En échange de ses aveux, il a été condamné à perpétuité pour les multiples viols qu’il a commis et qui lui
ont valu le surnom de l’Homme Vert. Le cas de
DeSalvo est très inhabituel puisqu’il s’attaque à deux
catégories de victimes totalement différentes, d’abord
des femmes âgées puis des jeunes filles. Il commence
par des meurtres pour enchaîner par des viols, ce qui le
différencie aussi de la grande majorité des tueurs en
série chez lesquels on constate plutôt une progression
dans l’échelle des crimes. Depuis quelques années,
plusieurs experts et membres de familles des victimes
demandent une réouverture de l’enquête et des examens ADN afin de dissiper les doutes qui entourent la
culpabilité d’Albert DeSalvo.
Relâché par la justice après le meurtre de deux
enfants en 1972, Arthur Shawcross, lui, démontre les
talents de manipulation des serial killers et les failles
du système judiciaire.
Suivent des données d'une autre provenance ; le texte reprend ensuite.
(* ===== verification/Aes.v ===== *)
(** * AES

    Models [crypto/aes_generic.c]: the tables, the key expansion, and the block functions, with every table
    access checked. *)

From S2P Require Import Prelude Words Cipher.
#[local] Open Scope Z_scope.
#[local] Open Scope kernel_scope.

(** ** Tables *)

Definition crypto_ft_tab0 : list Z := [
  0xa56363c6; 0x847c7cf8; 0x997777ee; 0x8d7b7bf6; 0x0df2f2ff; 0xbd6b6bd6; 0xb16f6fde; 0x54c5c591;
  0x50303060; 0x03010102; 0xa96767ce; 0x7d2b2b56; 0x19fefee7; 0x62d7d7b5; 0xe6abab4d; 0x9a7676ec;
  0x45caca8f; 0x9d82821f; 0x40c9c989; 0x877d7dfa; 0x15fafaef; 0xeb5959b2; 0xc947478e; 0x0bf0f0fb;
  0xecadad41; 0x67d4d4b3; 0xfda2a25f; 0xeaafaf45; 0xbf9c9c23; 0xf7a4a453; 0x967272e4; 0x5bc0c09b;
  0xc2b7b775; 0x1cfdfde1; 0xae93933d; 0x6a26264c; 0x5a36366c; 0x413f3f7e; 0x02f7f7f5; 0x4fcccc83;
  0x5c343468; 0xf4a5a551; 0x34e5e5d1; 0x08f1f1f9; 0x937171e2; 0x73d8d8ab; 0x53313162; 0x3f15152a;
  0x0c040408; 0x52c7c795; 0x65232346; 0x5ec3c39d; 0x28181830; 0xa1969637; 0x0f05050a; 0xb59a9a2f;
  0x0907070e; 0x36121224; 0x9b80801b; 0x3de2e2df; 0x26ebebcd; 0x6927274e; 0xcdb2b27f; 0x9f7575ea;
  0x1b090912; 0x9e83831d; 0x742c2c58; 0x2e1a1a34; 0x2d1b1b36; 0xb26e6edc; 0xee5a5ab4; 0xfba0a05b;
  0xf65252a4; 0x4d3b3b76; 0x61d6d6b7; 0xceb3b37d; 0x7b292952; 0x3ee3e3dd; 0x712f2f5e; 0x97848413;
  0xf55353a6; 0x68d1d1b9; 0x00000000; 0x2cededc1; 0x60202040; 0x1ffcfce3; 0xc8b1b179; 0xed5b5bb6;
  0xbe6a6ad4; 0x46cbcb8d; 0xd9bebe67; 0x4b393972; 0xde4a4a94; 0xd44c4c98; 0xe85858b0; 0x4acfcf85;
  0x6bd0d0bb; 0x2aefefc5; 0xe5aaaa4f; 0x16fbfbed; 0xc5434386; 0xd74d4d9a; 0x55333366; 0x94858511;
  0xcf45458a; 0x10f9f9e9; 0x06020204; 0x817f7ffe; 0xf05050a0; 0x443c3c78; 0xba9f9f25; 0xe3a8a84b;
  0xf35151a2; 0xfea3a35d; 0xc0404080; 0x8a8f8f05; 0xad92923f; 0xbc9d9d21; 0x48383870; 0x04f5f5f1;
  0xdfbcbc63; 0xc1b6b677; 0x75dadaaf; 0x63212142; 0x30101020; 0x1affffe5; 0x0ef3f3fd; 0x6dd2d2bf;
  0x4ccdcd81; 0x140c0c18; 0x35131326; 0x2fececc3; 0xe15f5fbe; 0xa2979735; 0xcc444488; 0x3917172e;
  0x57c4c493; 0xf2a7a755; 0x827e7efc; 0x473d3d7a; 0xac6464c8; 0xe75d5dba; 0x2b191932; 0x957373e6;
  0xa06060c0; 0x98818119; 0xd14f4f9e; 0x7fdcdca3; 0x66222244; 0x7e2a2a54; 0xab90903b; 0x8388880b;
  0xca46468c; 0x29eeeec7; 0xd3b8b86b; 0x3c141428; 0x79dedea7; 0xe25e5ebc; 0x1d0b0b16; 0x76dbdbad;
  0x3be0e0db; 0x56323264; 0x4e3a3a74; 0x1e0a0a14; 0xdb494992; 0x0a06060c; 0x6c242448; 0xe45c5cb8;
  0x5dc2c29f; 0x6ed3d3bd; 0xefacac43; 0xa66262c4; 0xa8919139; 0xa4959531; 0x37e4e4d3; 0x8b7979f2;
  0x32e7e7d5; 0x43c8c88b; 0x5937376e; 0xb76d6dda; 0x8c8d8d01; 0x64d5d5b1; 0xd24e4e9c; 0xe0a9a949;
  0xb46c6cd8; 0xfa5656ac; 0x07f4f4f3; 0x25eaeacf; 0xaf6565ca; 0x8e7a7af4; 0xe9aeae47; 0x18080810;
  0xd5baba6f; 0x887878f0; 0x6f25254a; 0x722e2e5c; 0x241c1c38; 0xf1a6a657; 0xc7b4b473; 0x51c6c697;
  0x23e8e8cb; 0x7cdddda1; 0x9c7474e8; 0x211f1f3e; 0xdd4b4b96; 0xdcbdbd61; 0x868b8b0d; 0x858a8a0f;
  0x907070e0; 0x423e3e7c; 0xc4b5b571; 0xaa6666cc; 0xd8484890; 0x05030306; 0x01f6f6f7; 0x120e0e1c;
  0xa36161c2; 0x5f35356a; 0xf95757ae; 0xd0b9b969; 0x91868617; 0x58c1c199; 0x271d1d3a; 0xb99e9e27;
  0x38e1e1d9; 0x13f8f8eb; 0xb398982b; 0x33111122; 0xbb6969d2; 0x70d9d9a9; 0x898e8e07; 0xa7949433;
  0xb69b9b2d; 0x221e1e3c; 0x92878715; 0x20e9e9c9; 0x49cece87; 0xff5555aa; 0x78282850; 0x7adfdfa5;
  0x8f8c8c03; 0xf8a1a159; 0x80898909; 0x170d0d1a; 0xdabfbf65; 0x31e6e6d7; 0xc6424284; 0xb86868d0;
  0xc3414182; 0xb0999929; 0x772d2d5a; 0x110f0f1e; 0xcbb0b07b; 0xfc5454a8; 0xd6bbbb6d; 0x3a16162c].

Definition crypto_ft_tab1 : list Z := [
  0x6363c6a5; 0x7c7cf884; 0x7777ee99; 0x7b7bf68d; 0xf2f2ff0d; 0x6b6bd6bd; 0x6f6fdeb1; 0xc5c59154;
  0x30306050; 0x01010203; 0x6767cea9; 0x2b2b567d; 0xfefee719; 0xd7d7b562; 0xabab4de6; 0x7676ec9a;
  0xcaca8f45; 0x82821f9d; 0xc9c98940; 0x7d7dfa87; 0xfafaef15; 0x5959b2eb; 0x47478ec9; 0xf0f0fb0b;
  0xadad41ec; 0xd4d4b367; 0xa2a25ffd; 0xafaf45ea; 0x9c9c23bf; 0xa4a453f7; 0x7272e496; 0xc0c09b5b;
  0xb7b775c2; 0xfdfde11c; 0x93933dae; 0x26264c6a; 0x36366c5a; 0x3f3f7e41; 0xf7f7f502; 0xcccc834f;
  0x3434685c; 0xa5a551f4; 0xe5e5d134; 0xf1f1f908; 0x7171e293; 0xd8d8ab73; 0x31316253; 0x15152a3f;
  0x0404080c; 0xc7c79552; 0x23234665; 0xc3c39d5e; 0x18183028; 0x969637a1; 0x05050a0f; 0x9a9a2fb5;
  0x07070e09; 0x12122436; 0x80801b9b; 0xe2e2df3d; 0xebebcd26; 0x27274e69; 0xb2b27fcd; 0x7575ea9f;
  0x0909121b; 0x83831d9e; 0x2c2c5874; 0x1a1a342e; 0x1b1b362d; 0x6e6edcb2; 0x5a5ab4ee; 0xa0a05bfb;
  0x5252a4f6; 0x3b3b764d; 0xd6d6b761; 0xb3b37dce; 0x2929527b; 0xe3e3dd3e; 0x2f2f5e71; 0x84841397;
  0x5353a6f5; 0xd1d1b968; 0x00000000; 0xededc12c; 0x20204060; 0xfcfce31f; 0xb1b179c8; 0x5b5bb6ed;
  0x6a6ad4be; 0xcbcb8d46; 0xbebe67d9; 0x3939724b; 0x4a4a94de; 0x4c4c98d4; 0x5858b0e8; 0xcfcf854a;
  0xd0d0bb6b; 0xefefc52a; 0xaaaa4fe5; 0xfbfbed16; 0x434386c5; 0x4d4d9ad7; 0x33336655; 0x85851194;
  0x45458acf; 0xf9f9e910; 0x02020406; 0x7f7ffe81; 0x5050a0f0; 0x3c3c7844; 0x9f9f25ba; 0xa8a84be3;
  0x5151a2f3; 0xa3a35dfe; 0x404080c0; 0x8f8f058a; 0x92923fad; 0x9d9d21bc; 0x38387048; 0xf5f5f104;
  0xbcbc63df; 0xb6b677c1; 0xdadaaf75; 0x21214263; 0x10102030; 0xffffe51a; 0xf3f3fd0e; 0xd2d2bf6d;
  0xcdcd814c; 0x0c0c1814; 0x13132635; 0xececc32f; 0x5f5fbee1; 0x979735a2; 0x444488cc; 0x17172e39;
  0xc4c49357; 0xa7a755f2; 0x7e7efc82; 0x3d3d7a47; 0x6464c8ac; 0x5d5dbae7; 0x1919322b; 0x7373e695;
  0x6060c0a0; 0x81811998; 0x4f4f9ed1; 0xdcdca37f; 0x22224466; 0x2a2a547e; 0x90903bab; 0x88880b83;
  0x46468cca; 0xeeeec729; 0xb8b86bd3; 0x1414283c; 0xdedea779; 0x5e5ebce2; 0x0b0b161d; 0xdbdbad76;
  0xe0e0db3b; 0x32326456; 0x3a3a744e; 0x0a0a141e; 0x494992db; 0x06060c0a; 0x2424486c; 0x5c5cb8e4;
  0xc2c29f5d; 0xd3d3bd6e; 0xacac43ef; 0x6262c4a6; 0x919139a8; 0x959531a4; 0xe4e4d337; 0x7979f28b;
  0xe7e7d532; 0xc8c88b43; 0x37376e59; 0x6d6ddab7; 0x8d8d018c; 0xd5d5b164; 0x4e4e9cd2; 0xa9a949e0;
  0x6c6cd8b4; 0x5656acfa; 0xf4f4f307; 0xeaeacf25; 0x6565caaf; 0x7a7af48e; 0xaeae47e9; 0x08081018;
  0xbaba6fd5; 0x7878f088; 0x25254a6f; 0x2e2e5c72; 0x1c1c3824; 0xa6a657f1; 0xb4b473c7; 0xc6c69751;
  0xe8e8cb23; 0xdddda17c; 0x7474e89c; 0x1f1f3e21; 0x4b4b96dd; 0xbdbd61dc; 0x8b8b0d86; 0x8a8a0f85;
  0x7070e090; 0x3e3e7c42; 0xb5b571c4; 0x6666ccaa; 0x484890d8; 0x03030605; 0xf6f6f701; 0x0e0e1c12;
  0x6161c2a3; 0x35356a5f; 0x5757aef9; 0xb9b969d0; 0x86861791; 0xc1c19958; 0x1d1d3a27; 0x9e9e27b9;
  0xe1e1d938; 0xf8f8eb13; 0x98982bb3; 0x11112233; 0x6969d2bb; 0xd9d9a970; 0x8e8e0789; 0x949433a7;
  0x9b9b2db6; 0x1e1e3c22; 0x87871592; 0xe9e9c920; 0xcece8749; 0x5555aaff; 0x28285078; 0xdfdfa57a;
  0x8c8c038f; 0xa1a159f8; 0x89890980; 0x0d0d1a17; 0xbfbf65da; 0xe6e6d731; 0x424284c6; 0x6868d0b8;
  0x414182c3; 0x999929b0; 0x2d2d5a77; 0x0f0f1e11; 0xb0b07bcb; 0x5454a8fc; 0xbbbb6dd6; 0x16162c3a].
Une fois libéré en conditionnelle, le tueur s’installe à Rochester, dans l’État de
New York, sans que quiconque pense à prévenir les
autorités locales de la présence d’un dangereux prédateur. RésultatÞ? Pendant plusieurs années, Shawcross
s’attaque à des prostituées qu’il tue sans le moindre
remords. Lors de son procès, il tente en vain de se faire
passer pour irresponsable, arguant qu’un démon du
Moyen Âge lui aurait ordonné d’assassiner ses victimes.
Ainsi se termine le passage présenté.